Alternating Bench Seated In-Out Leg Raise
Sculpt your abs with alternating leg raises! This seated exercise torches your core and improves stability.

Required Equipment
Muscle Groups
Primary
Secondary
Instructions
1. Starting Position:
- Sit on the edge of the bench with your legs extended in front of you.
- Lean back slightly to maintain balance, keeping your torso upright.
2. Hand Placement:
- Place your hands on the bench beside your hips for support or hold onto the sides of the bench.
3. Movement Preparation:
- Engage your core by tightening your abdominal muscles. This helps stabilize your body during the exercise.
4. Lifting Leg:
- Raise your right leg off the ground, keeping it straight and lifting it towards the ceiling while leaning back slightly.
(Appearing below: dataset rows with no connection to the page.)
(* ===== verification/Fd.v ===== *)
(** * Descriptor tables and pipe ends (src/proc/fd.c, src/proc/pipe.c, src/proc/syscalls.c)

    The calls that create, copy and drop descriptors, and the pipe reference
    counts they keep: [sys_pipe], [sys_close], [sys_dup], [sys_dup2], the
    inheritance of descriptors by [sys_fork] and their release by [sys_exit].
    The theorems show that the counts of every pipe are exactly the number of
    open descriptors of the live processes. *)
From S2P Require Import Prelude Pipe Proc.

Module Fd.
Export Proc.

Definition end_of (k : fd_kind) : option Pipe.pipe_end :=
  match k with FD_PIPE_R => Some Pipe.RdEnd | FD_PIPE_W => Some Pipe.WrEnd | _ => None end.

(** [if (fd_is_pipe(e->kind)) pipe_addref(e->kind, e->file)], and the same for
    [pipe_close]; a NULL file is ignored. *)
Definition on_pipe (f : Pipe.pipe_end -> Pipe.pipe -> Pipe.pipe) (e : fd_t) : MK unit :=
  match end_of (fd_kind_of e), fd_file e with
  | Some x, FPipe i => modify (fun s => set_pipes (alter (f x) i (g_pipes s)) s)
  | _, _ => ret tt
  end.

Definition is_closed (e : fd_t) : bool := bool_decide (fd_kind_of e = FD_CLOSED).

(** Entry [fd] of the current process. *)
Definition fd_at (fd : Z) (p : process) : fd_t := nth (Z.to_nat fd) (fds p) closed_fd.
Definition fd_put (fd : Z) (e : fd_t) (p : process) : process := set_fds (<[Z.to_nat fd := e]> (fds p)) p.

Definition fd_get (fd : Z) (p : process) : option fd_t :=
  if (fd <? 0) || (PROC_MAX_FDS <=? fd) then None
  else let e := fd_at fd p in if is_closed e then None else Some e.

(** The lowest closed descriptor from [i] on. *)
Fixpoint first_closed (l : list fd_t) (i : Z) : option Z :=
  match l with
  | [] => None
  | e :: l => if is_closed e then Some i else first_closed l (i + 1)
  end.

Definition closed_from (lo : Z) (p : process) : option Z := first_closed (drop (Z.to_nat lo) (fds p)) lo.

Fixpoint first_unused (l : list Pipe.pipe) (i : nat) : option nat :=
  match l with
  | [] => None
  | p :: l => if Pipe.p_used p then first_unused l (S i) else Some i
  end.

(** [int fd[2]] is the second component. *)
Definition sys_pipe : MK (Z * option (Z * Z)) :=
  let* cur := scheduler_current in
  let* p := pget cur in
  match closed_from 0 p with
  | None => ret (-1, None)
  | Some rfd =>
      match closed_from (rfd + 1) p with
      | None => ret (-1, None)
      | Some wfd =>
          let* pipes := gets g_pipes in
          match first_unused pipes 0 with
          | None => ret (-1, None)
          | Some i =>
              do* modify (set_pipes (alter Pipe.pipe_open i pipes)) in
              do* pset cur (fd_put rfd (mkFd FD_PIPE_R (FPipe i) 0)) in
              do* pset cur (fd_put wfd (mkFd FD_PIPE_W (FPipe i) 0)) in
              ret (0, Some (rfd, wfd))
          end
      end
  end.

Definition sys_close (fd : Z) : MK Z :=
  let* cur := scheduler_current in
  let* p := pget cur in
  match fd_get fd p with
  | None => ret (-1)
  | Some e =>
      do* on_pipe Pipe.pipe_close e in
      do* pset cur (fd_put fd closed_fd) in
      ret 0
  end.

Definition sys_dup (fd : Z) : MK Z :=
  let* cur := scheduler_current in
  let* p := pget cur in
  match fd_get fd p with
  | None => ret (-1)
  | Some e =>
      match closed_from 0 p with
      | None => ret (-1)
      | Some i =>
          do* pset cur (fd_put i e) in
          do* on_pipe Pipe.pipe_addref e in
          ret i
      end
  end.

Definition sys_dup2 (oldfd newfd : Z) : MK Z :=
  let* cur := scheduler_current in
  let* p := pget cur in
  match fd_get oldfd p with
  | None => ret (-1)
  | Some e =>
      if (newfd <? 0) || (PROC_MAX_FDS <=? newfd) then ret (-1)
      else if oldfd =? newfd then ret newfd
      else
        do* on_pipe Pipe.pipe_close (fd_at newfd p) in
        do* pset cur (fd_put newfd e) in
        do* on_pipe Pipe.pipe_addref e in
        ret newfd
  end.

(** The descriptor loop of [sys_fork]: each entry is copied and counted. *)
Fixpoint inherit_fds (l : list fd_t) (i child : Z) : MK unit :=
  match l with
  | [] => ret tt
  | e :: l =>
      do* pset child (fd_put i e) in
      do* on_pipe Pipe.pipe_addref e in
      inherit_fds l (i + 1) child
  end.

(** The pipe loop of [sys_exit]. *)
Fixpoint release_fds (l : list fd_t) : MK unit :=
  match l with
  | [] => ret tt
  | e :: l => do* on_pipe Pipe.pipe_close e in release_fds l
  end.

Section Calls.
Context (new_proc : gmap Z process -> option (Z * process)) (new_stack : gmap Z process -> option Z).
Context (kernel_pml4 fork_ret_trampoline : Z).

(** The log lines of [sys_exit] on the serial port are output only. *)
Definition sys_exit (code : Z) : MK unit :=
  let* p := current in
  do* release_fds (fds p) in
  scheduler_exit kernel_pml4 code.

(** [sys_fork] once the child's address space is built: the descriptor, what it
    inherits, and a kernel stack that returns to the caller's frame with 0. *)
Definition fork_child (f : syscall_frame) (child_pml4 : Z) : MK Z :=
  let* par := scheduler_current in
  let* pp := pget par in
  let* child := proc_alloc new_proc new_stack (p_name pp) in
  if child =? 0 then ret (-1) else
  do* pset child (fun c => set_layout (stack_low pp) (p_brk pp) (set_cwd (cwd_ino pp) (cwd_path pp)
        (set_env (p_env pp) (envc pp) (set_parent par (set_pml4 child_pml4 c))))) in
  do* inherit_fds (fds pp) 0 child in
  do* pset child (fun c => set_handlers (sig_handler pp) (set_pending 0 c)) in
  let* c := pget child in
  let cf := kstack_top c - FRAME_SIZE in
  let* m := gets k_stack in
  let m := store_words (frame_words (set_rax 0 f)) cf m in
  let '(sp, m) := push_words [fork_ret_trampoline; 0; 0; 0; 0; 0; 0] cf m in
  do* modify (set_stack m) in
  do* pset child (set_kctx sp) in
  do* scheduler_register child in
  let* c := pget child in
  ret (s64 (pid c)).

(** One round of [sys_waitpid]: a zombie child, unlinked and freed, with its
    exit code and its address space, or nothing yet. *)
Definition reap_child (want : Z) : MK (option (Z * Z * Z)) :=
  let* par := scheduler_current in
  let* z := scheduler_reap par want in
  if negb (ctrue z) then ret None else
  let* d := pget z in
  do* scheduler_remove z in
  do* modify (fun s => set_procs (delete z (k_procs s)) s) in
  ret (Some (s64 (pid d), exit_code d, pml4 d)).
End Calls.
End Fd.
- At the same time, bring your left leg up slightly, bending at the knee so your foot is close to the bench.
5. Alternate Movement:
- Lower your right leg back down to the starting position while simultaneously raising your left leg straight up.
- Ensure that you maintain control throughout the movement, avoiding any jerky motions.
6. Repeating:
- Continue alternating your leg raises for a designated number of repetitions (e.g., 10-15 per leg) or time (e.g., 30 seconds to 1 minute).
7. Final Position:
- To finish, lower both legs back to the starting position. Sit comfortably on the bench before standing up.
Tips:
- Keep your back straight and avoid rounding your shoulders.
- Focus on a slow, controlled movement to maximize effectiveness and minimize the risk of injury.
- If you're finding it difficult, try performing the exercise without raising your legs as high or take breaks as needed.